“
Hace siete años, caminé por los largos pasillos en blanco y negro de la Oficina Ejecutiva del Presidente de la Casa Blanca hasta una habitación ocupada por Peter Navarro, asesor del entonces presidente Donald Trump.
El escritorio de Navarro estaba enterrado bajo montones de papel. “Siempre soy desordenado”, se rió el economista, y presentó un informe de 140 páginas con una bandera estadounidense en la portada titulado “Evaluación y Fortalecimiento de la Base Industrial y la Resiliencia de la Cadena de Suministro de Manufactura y Defensa de los Estados Unidos”. Esto afirmaba que Estados Unidos se había vuelto peligrosamente dependiente de proveedores extranjeros para bienes vitales y que, por lo tanto, necesitaba políticas industriales y controles comerciales.
“Eso es un poco retro”, bromee.

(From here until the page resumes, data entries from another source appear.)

(* ===== verification/RemoveStream.v ===== *)
(** * Removal of a stream from a session

    [srtp_remove_stream] on a session without template whose streams own their
    objects.  A stream that is not the first of the list is removed as it
    should be; the first one is freed but stays in the list. *)
From stdpp Require Import gmap.
From S2P Require Export Lifecycle.
Open Scope mword_scope.

(** ** The search *)

(** The pointer to the last stream of [l], or [p] when there is none. *)
Fixpoint last_of (p : ptr) (l : list (loc * srtp_stream_ctx_t)) : ptr :=
  match l with [] => p | (x, _) :: l => last_of (Some x) l end.

Lemma last_of_app p l x t : last_of p (l ++ [(x, t)]) = Some x.
Proof. revert p. induction l as [|[y u] l IH]; intros p; [done|apply IH]. Qed.

Section search.
Context (w : world) (id : Z).

Lemma find_stream_found l1 s str l2 : forall fuel q p,
  stream_chain (heap w) p (l1 ++ (s, str) :: l2) -> Forall (fun e => ssrc (snd e) <> id) l1 ->
  ssrc str = id -> (length l1 < fuel)%nat ->
  find_stream fuel q p id w = Some (last_of q l1, Some s, w).
Proof using Type.
  induction l1 as [|[x t] l1 IH]; intros [|fuel] q p; cbn [length]; try lia.
  - intros (-> & Es & _) _ Hid _. cbn [find_stream].
    run_step (read_run (A := srtp_stream_ctx_t) w s str Es). by rewrite Hid, Z.eqb_refl.
  - intros (-> & Ex & Hc) Hn Hid Hf. destruct (Forall_cons_1 _ _ _ Hn) as [Hx Hn']. cbn [snd] in Hx. cbn [find_stream].
    run_step (read_run (A := srtp_stream_ctx_t) w x t Ex).
    destruct (Z.eqb_spec id (ssrc t)); [congruence|]. cbn [last_of]. apply IH; [done..|lia].
Qed.
(* ===== verification/Fft.v ===== *)
(** * The Fourier transform of the codec: codec2/sources/kiss_fft.c, fft.c

    A mixed-radix transform over [float] scalars.  Arrays are lists, a pointer
    into the output is the list with an offset; an access outside is [None].
    Sizes, strides and radices are natural numbers.  The sizes of the blocks are
    [size_t], of 32 bits, and wrap around; [n * 2] is an [int], and has no value
    outside of its range.  The callers pass 512. *)
From S2P Require Export Floats.
Open Scope arith_scope.

Section code.
Context `{Arith}.

(** ** _kiss_fft_guts.h *)
Record kiss_fft_cpx := Cpx { cpx_r : float; cpx_i : float }.

Record kiss_fft_state := {
  nfft : nat;
  inverse : bool;
  factors : list nat;
  twiddles : list kiss_fft_cpx
}.

Definition MAXFACTORS : nat := 32.

Definition C_MUL (a b : kiss_fft_cpx) : kiss_fft_cpx :=
  Cpx (cpx_r a ⊗ cpx_r b ⊖ cpx_i a ⊗ cpx_i b) (cpx_r a ⊗ cpx_i b ⊕ cpx_i a ⊗ cpx_r b).
Definition C_ADD (a b : kiss_fft_cpx) : kiss_fft_cpx := Cpx (cpx_r a ⊕ cpx_r b) (cpx_i a ⊕ cpx_i b).
Definition C_SUB (a b : kiss_fft_cpx) : kiss_fft_cpx := Cpx (cpx_r a ⊖ cpx_r b) (cpx_i a ⊖ cpx_i b).
Definition C_MULBYSCALAR (c : kiss_fft_cpx) (s : float) : kiss_fft_cpx := Cpx (cpx_r c ⊗ s) (cpx_i c ⊗ s).
Definition HALF_OF (x : float) : double := to_d x ⊠ lit 5 10.
Definition kf_cexp (phase : double) : kiss_fft_cpx := Cpx (to_f (d_cos phase)) (to_f (d_sin phase)).

(** ** Butterflies

    [Fout] from [off] on holds the radix transforms of size [m]. *)
Definition kf_bfly2 (Fout : list kiss_fft_cpx) (off fstride : nat) (st : kiss_fft_state) (m : nat)
    : option (list kiss_fft_cpx) :=
  if (m =? 0)%nat then None else
  for_opt m 0 (fun k F =>
    let o := (off + k)%nat in
    f0 ← F !! o; f1 ← F !! (o + m)%nat;
    tw1 ← twiddles st !! (k * fstride)%nat;
    let t := C_MUL f1 tw1 in
    let F := <[(o + m)%nat := C_SUB f0 t]> F in
    Some (<[o := C_ADD f0 t]> F)) Fout.

Definition kf_bfly4 (Fout : list kiss_fft_cpx) (off fstride : nat) (st : kiss_fft_state) (m : nat)
    : option (list kiss_fft_cpx) :=
  if (m =? 0)%nat then None else
  for_opt m 0 (fun k F =>
    let o := (off + k)%nat in
    f0 ← F !! o; f1 ← F !! (o + m)%nat; f2 ← F !! (o + 2 * m)%nat; f3 ← F !! (o + 3 * m)%nat;
    tw1 ← twiddles st !! (k * fstride)%nat;
    tw2 ← twiddles st !! (k * (fstride * 2))%nat;
    tw3 ← twiddles st !! (k * (fstride * 3))%nat;
    let scratch0 := C_MUL f1 tw1 in
    let scratch1 := C_MUL f2 tw2 in
    let scratch2 := C_MUL f3 tw3 in
    let scratch5 := C_SUB f0 scratch1 in
    let f0 := C_ADD f0 scratch1 in
    let scratch3 := C_ADD scratch0 scratch2 in
    let scratch4 := C_SUB scratch0 scratch2 in
    let F := <[(o + 2 * m)%nat := C_SUB f0 scratch3]> F in
    let F := <[o := C_ADD f0 scratch3]> F in
    let minus := Cpx (cpx_r scratch5 ⊖ cpx_i scratch4) (cpx_i scratch5 ⊕ cpx_r scratch4) in
    let plus := Cpx (cpx_r scratch5 ⊕ cpx_i scratch4) (cpx_i scratch5 ⊖ cpx_r scratch4) in
    Some (if inverse st
          then <[(o + 3 * m)%nat := plus]> (<[(o + m)%nat := minus]> F)
          else <[(o + 3 * m)%nat := minus]> (<[(o + m)%nat := plus]> F))) Fout.

Definition kf_bfly3 (Fout : list kiss_fft_cpx) (off fstride : nat) (st : kiss_fft_state) (m : nat)
    : option (list kiss_fft_cpx) :=
  if (m =? 0)%nat then None else
  epi3 ← twiddles st !! (fstride * m)%nat;
  for_opt m 0 (fun k F =>
    let o := (off + k)%nat in
    f0 ← F !! o; f1 ← F !! (o + m)%nat; f2 ← F !! (o + 2 * m)%nat;
    tw1 ← twiddles st !! (k * fstride)%nat;
    tw2 ← twiddles st !! (k * (fstride * 2))%nat;
    let scratch1 := C_MUL f1 tw1 in
    let scratch2 := C_MUL f2 tw2 in
    let scratch3 := C_ADD scratch1 scratch2 in
    let scratch0 := C_SUB scratch1 scratch2 in
    let f1 := Cpx (to_f (to_d (cpx_r f0) ⊟ HALF_OF (cpx_r scratch3)))
                  (to_f (to_d (cpx_i f0) ⊟ HALF_OF (cpx_i scratch3))) in
    let scratch0 := C_MULBYSCALAR scratch0 (cpx_i epi3) in
    let F := <[o := C_ADD f0 scratch3]> F in
    let F := <[(o + 2 * m)%nat := Cpx (cpx_r f1 ⊕ cpx_i scratch0) (cpx_i f1 ⊖ cpx_r scratch0)]> F in
    Some (<[(o + m)%nat := Cpx (cpx_r f1 ⊖ cpx_i scratch0) (cpx_i f1 ⊕ cpx_r scratch0)]> F)) Fout.

Definition kf_bfly5 (Fout : list kiss_fft_cpx) (off fstride : nat) (st : kiss_fft_state) (m : nat)
    : option (list kiss_fft_cpx) :=
  ya ← twiddles st !! (fstride * m)%nat;
  yb ← twiddles st !! (fstride * 2 * m)%nat;
  for_opt m 0 (fun u F =>
    let o := (off + u)%nat in
    scratch0 ← F !! o; f1 ← F !! (o + m)%nat; f2 ← F !! (o + 2 * m)%nat;
    f3 ← F !! (o + 3 * m)%nat; f4 ← F !! (o + 4 * m)%nat;
    tw1 ← twiddles st !! (u * fstride)%nat;
    tw2 ← twiddles st !! (2 * u * fstride)%nat;
    tw3 ← twiddles st !! (3 * u * fstride)%nat;
    tw4 ← twiddles st !! (4 * u * fstride)%nat;
    let scratch1 := C_MUL f1 tw1 in
    let scratch2 := C_MUL f2 tw2 in
    let scratch3 := C_MUL f3 tw3 in
    let scratch4 := C_MUL f4 tw4 in
    let scratch7 := C_ADD scratch1 scratch4 in
    let scratch10 := C_SUB scratch1 scratch4 in
    let scratch8 := C_ADD scratch2 scratch3 in
    let scratch9 := C_SUB scratch2 scratch3 in
    let F := <[o := Cpx (cpx_r scratch0 ⊕ (cpx_r scratch7 ⊕ cpx_r scratch8))
                        (cpx_i scratch0 ⊕ (cpx_i scratch7 ⊕ cpx_i scratch8))]> F in
    let scratch5 := Cpx (cpx_r scratch0 ⊕ cpx_r scratch7 ⊗ cpx_r ya ⊕ cpx_r scratch8 ⊗ cpx_r yb)
                        (cpx_i scratch0 ⊕ cpx_i scratch7 ⊗ cpx_r ya ⊕ cpx_i scratch8 ⊗ cpx_r yb) in
    let scratch6 := Cpx (cpx_i scratch10 ⊗ cpx_i ya ⊕ cpx_i scratch9 ⊗ cpx_i yb)
                        (f_opp (cpx_r scratch10 ⊗ cpx_i ya) ⊖ cpx_r scratch9 ⊗ cpx_i yb) in
    let F := <[(o + m)%nat := C_SUB scratch5 scratch6]> F in
    let F := <[(o + 4 * m)%nat := C_ADD scratch5 scratch6]> F in
    let scratch11 := Cpx (cpx_r scratch0 ⊕ cpx_r scratch7 ⊗ cpx_r yb ⊕ cpx_r scratch8 ⊗ cpx_r ya)
                         (cpx_i scratch0 ⊕ cpx_i scratch7 ⊗ cpx_r yb ⊕ cpx_i scratch8 ⊗ cpx_r ya) in
    let scratch12 := Cpx (f_opp (cpx_i scratch10 ⊗ cpx_i yb) ⊕ cpx_i scratch9 ⊗ cpx_i ya)
                         (cpx_r scratch10 ⊗ cpx_i yb ⊖ cpx_r scratch9 ⊗ cpx_i ya) in
    let F := <[(o + 2 * m)%nat := C_ADD scratch11 scratch12]> F in
    Some (<[(o + 3 * m)%nat := C_SUB scratch11 scratch12]> F)) Fout.

(** The scratch buffer of the generic butterfly is filled before it is read; its
    [malloc] is taken to succeed. *)
Definition kf_bfly_generic (Fout : list kiss_fft_cpx) (off fstride : nat) (st : kiss_fft_state)
    (m p : nat) : option (list kiss_fft_cpx) :=
  for_opt m 0 (fun u F =>
    scratch ← mapM (fun q1 => F !! (off + (u + q1 * m))%nat) (seq 0 p);
    for_opt p 0 (fun q1 F =>
      let k := (u + q1 * m)%nat in
      s0 ← scratch !! 0%nat;
      '(_, f) ← for_opt (p - 1) 1 (fun q '(twidx, f) =>
        let twidx := (twidx + fstride * k)%nat in
        let twidx := if (nfft st <=? twidx)%nat then (twidx - nfft st)%nat else twidx in
        sq ← scratch !! q; tw ← twiddles st !! twidx;
        Some (twidx, C_ADD f (C_MUL sq tw))) (0%nat, s0);
      if (off + k <? length F)%nat then Some (<[(off + k)%nat := f]> F) else None) F) Fout.

(** ** The recursion *)
Definition combine (Fout : list kiss_fft_cpx) (off fstride : nat) (st : kiss_fft_state) (m p : nat)
    : option (list kiss_fft_cpx) :=
  match p with
  | 2 => kf_bfly2 Fout off fstride st m
  | 3 => kf_bfly3 Fout off fstride st m
  | 4 => kf_bfly4 Fout off fstride st m
  | 5 => kf_bfly5 Fout off fstride st m
  | _ => kf_bfly_generic Fout off fstride st m p
  end%nat.

Fixpoint kf_work (Fout : list kiss_fft_cpx) (off : nat) (f : list kiss_fft_cpx) (foff : nat)
    (fstride in_stride : nat) (factors : list nat) (st : kiss_fft_state)
    : option (list kiss_fft_cpx) :=
  match factors with
  | p :: m :: factors =>
      if (p =? 0)%nat || (m =? 0)%nat then None else
      F ← (if (m =? 1)%nat
           then for_opt p 0 (fun k F =>
                  x ← f !! (foff + k * (fstride * in_stride))%nat;
                  if (off + k <? length F)%nat then Some (<[(off + k)%nat := x]> F) else None) Fout
           else for_opt p 0 (fun k F =>
                  kf_work F (off + k * m) f (foff + k * (fstride * in_stride)) (fstride * p)
                    in_stride factors st) Fout);
      combine F off fstride st m p
  | _ => None
  end.

(** ** Factors, allocation *)

(** The inner loop: the next radix that divides [n]. *)
Fixpoint next_radix (fuel n floor_sqrt p : nat) : option nat :=
  match fuel with
  | O => None
  | S fuel =>
      if (n mod p =? 0)%nat then Some p else
      let p := match p with 4 => 2 | 2 => 3 | _ => p + 2 end%nat in
      next_radix fuel n floor_sqrt (if (floor_sqrt <? p)%nat then n else p)
  end.

Fixpoint factor_loop (fuel n floor_sqrt p : nat) : option (list nat) :=
  match fuel with
  | O => None
  | S fuel =>
      p ← next_radix (floor_sqrt + 5) n floor_sqrt p;
      let n := (n / p)%nat in
      if (1 <? n)%nat then l ← factor_loop fuel n floor_sqrt p; Some (p :: n :: l) else Some [p; n]
  end.

(** [floor(sqrt((double)n))] is exact: the square root is correctly rounded. *)
Definition kf_factor (n : nat) : option (list nat) := factor_loop n n (Nat.sqrt n) 4.

Definition phase_of (nfft : nat) (inverse_fft : bool) (i : nat) : double :=
  let phase := d_int (-2) ⊠ d_pi ⊠ d_int (Z.of_nat i) ⧄ d_int (Z.of_nat nfft) in
  if inverse_fft then phase ⊠ d_int (-1) else phase.

(** [sizeof(kiss_fft_cpx)], and the offset of the twiddles in the state: two
    integers and the factors. *)
Definition sizeof_cpx : Z := 8.
Definition offset_twiddles : Z := 2 * 4 + 4 * (2 * Z.of_nat MAXFACTORS).

(** The numbers of a block of memory of [size] octets. *)
Definition cpx_room (size : Z) : nat := Z.to_nat (size / sizeof_cpx).

(** [mem] tells whether that pointer is not null, [granted] whether [malloc]
    succeeds; [lenmem] is what its pointer refers to, the size of [mem].  The
    twiddles must fit the block. *)
Definition kiss_fft_alloc (nfft : nat) (inverse_fft : bool) (mem : bool) (lenmem : option Z)
    (granted : bool) : option (option kiss_fft_state * option Z) :=
  let memneeded := u32 (offset_twiddles + sizeof_cpx + sizeof_cpx * (Z.of_nat nfft - 1)) in
  let size := match lenmem with None => memneeded | Some len => len end in
  let st := match lenmem with None => granted | Some len => mem && (memneeded <=? len) end in
  let lenmem := match lenmem with None => None | Some _ => Some memneeded end in
  if (st : bool) then
    if size <? offset_twiddles + sizeof_cpx * Z.of_nat nfft then None else
    factors ← kf_factor nfft;
    if (2 * MAXFACTORS <? length factors)%nat then None else
    Some (Some {| nfft := nfft; inverse := inverse_fft; factors := factors;
                  twiddles := map (fun i => kf_cexp (phase_of nfft inverse_fft i)) (seq 0 nfft) |}, lenmem)
  else Some (None, lenmem).

(** The output is a buffer of its own, or the input ([None]); [tmpbuf] is what
    [malloc] gives for the copy that the second case needs. *)
Definition kiss_fft_stride (st : kiss_fft_state) (fin : list kiss_fft_cpx)
    (fout : option (list kiss_fft_cpx)) (in_stride : nat) (tmpbuf : option (list kiss_fft_cpx))
    : option (list kiss_fft_cpx) :=
  match fout with
  | None =>
      tmpbuf ← tmpbuf;
      let n := cpx_room (u32 (sizeof_cpx * Z.of_nat (nfft st))) in
      tmpbuf ← kf_work (take n tmpbuf) 0 fin 0 1 in_stride (factors st) st;
      if (length tmpbuf <? n)%nat || (length fin <? n)%nat then None
      else Some (take n tmpbuf ++ drop n fin)
  | Some fout => kf_work fout 0 fin 0 1 in_stride (factors st) st
  end.

Definition kiss_fft (cfg : kiss_fft_state) (fin : list kiss_fft_cpx)
    (fout : option (list kiss_fft_cpx)) (tmpbuf : option (list kiss_fft_cpx))
    : option (list kiss_fft_cpx) :=
  kiss_fft_stride cfg fin fout 1 tmpbuf.

(** ** A size that has small factors only *)
Fixpoint strip (fuel p m : nat) : option nat :=
  match fuel with
  | O => None
  | S fuel => if (m mod p =? 0)%nat then strip fuel p (m / p) else Some m
  end.

Fixpoint next_fast_size (fuel n : nat) : option nat :=
  match fuel with
  | O => None
  | S fuel =>
      m ← strip (S n) 2 n; m ← strip (S n) 3 m; m ← strip (S n) 5 m;
      if (m <=? 1)%nat then Some n else next_fast_size fuel (S n)
  end.

Definition kiss_fft_next_fast_size (n : nat) : option nat := next_fast_size (S n) n.

(** ** fft.c *)

(** The global variables. *)
Record fft_globals := {
  fin : option (list kiss_fft_cpx);
  fout : option (list kiss_fft_cpx);
  cfg_forward : option kiss_fft_state;
  cfg_reverse : option kiss_fft_state
}.

Definition no_globals : fft_globals :=
  {| fin := None; fout := None; cfg_forward := None; cfg_reverse := None |}.

(** What the four calls of [malloc] give, for the two arrays the octets from the
    pointer on; an [assert] that fails ends the program. *)
Record fft_memory := {
  mem_fin : option (list kiss_fft_cpx);
  mem_fout : option (list kiss_fft_cpx);
  mem_forward : bool;
  mem_reverse : bool
}.

Definition initialize_fft (n : nat) (mem : fft_memory) : option fft_globals :=
  let room := cpx_room (u32 (Z.of_nat n * sizeof_cpx)) in
  fin ← mem_fin mem;
  fout ← mem_fout mem;
  '(forward, _) ← kiss_fft_alloc n false false None (mem_forward mem);
  forward ← forward;
  '(backward, _) ← kiss_fft_alloc n true false None (mem_reverse mem);
  backward ← backward;
  Some {| fin := Some (take room fin); fout := Some (take room fout);
          cfg_forward := Some forward; cfg_reverse := Some backward |}.

(** The loops that copy the array [x] of pairs, with the imaginary parts negated. *)
Definition read_pairs (x : list float) (n : nat) (fin : list kiss_fft_cpx) : option (list kiss_fft_cpx) :=
  for_opt n 0 (fun c fin =>
    re ← x !! (2 * c)%nat; im ← x !! (2 * c + 1)%nat;
    if (c <? length fin)%nat then Some (<[c := Cpx re (f_opp im)]> fin) else None) fin.

Definition write_pairs (fout : list kiss_fft_cpx) (n : nat) (x : list float) : option (list float) :=
  for_opt n 0 (fun c x =>
    v ← fout !! c;
    if (2 * c + 1 <? length x)%nat
    then Some (<[(2 * c + 1)%nat := f_opp (cpx_i v)]> (<[(2 * c)%nat := cpx_r v]> x)) else None) x.

Definition fft (g : fft_globals) (mem : fft_memory) (x : list float) (n : nat) (isign : Z)
    : option (fft_globals * list float) :=
  g ← (match cfg_forward g with None => initialize_fft n mem | Some _ => Some g end);
  if 0x7fffffff <? Z.of_nat n * 2 then None else
  in_ ← fin g;
  in_ ← read_pairs x n in_;
  cfg ← (if isign =? -1 then cfg_reverse g else cfg_forward g);
  out ← fout g;
  out ← kiss_fft cfg in_ (Some out) None;
  x ← write_pairs out n x;
  Some ({| fin := Some in_; fout := Some out; cfg_forward := cfg_forward g; cfg_reverse := cfg_reverse g |}, x).
End code.

Arguments kiss_fft_cpx : clear implicits.
Arguments kiss_fft_cpx {H} : rename.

La última vez que dicho lenguaje proliferó fue durante y después de la Segunda Guerra Mundial, cuando el gobierno estadounidense intentó dar forma a los negocios hacia fines nacionales. En tiempos de paz, argumentablemente el único momento comparable fue la explosión de proteccionismo en todo el mundo que siguió al crash de Wall Street de 1929.
Ese episodio terminó tan mal que, a finales del siglo XX, la política industrial y los aranceles parecían tan antiguos como las flappers. Los pasillos de la Oficina Ejecutiva del Presidente estaban llenos de funcionarios con una ética de libre mercado y a favor de la globalización, que generalmente veían el comercio a través de la lente del economista clásico David Ricardo. Su suposición era que el comercio abierto beneficia a todos: los países exportan bienes para ganar dinero para pagar importaciones, y si cada uno se especializa en áreas de ventaja comparativa, entonces todos salen beneficiados.
“¡Ricardo está muerto!” Respondió Navarro, antes de lanzarse en una diatriba contra los economistas estadounidenses más convencionales, y el Financial Times, al cual el amigo de Navarro, el agitador de derecha Steve Bannon, le gustaba decir que era como el boletín de la iglesia de una religión que querían derrocar. Señalé que la crítica era mutua.
Navarro se encogió de hombros. “Tú y los demás escritores del FT eventualmente sabrán que tengo razón, ¡ya verás!” Salí, informe en mano, mis tacones golpeando los suelos de mármol.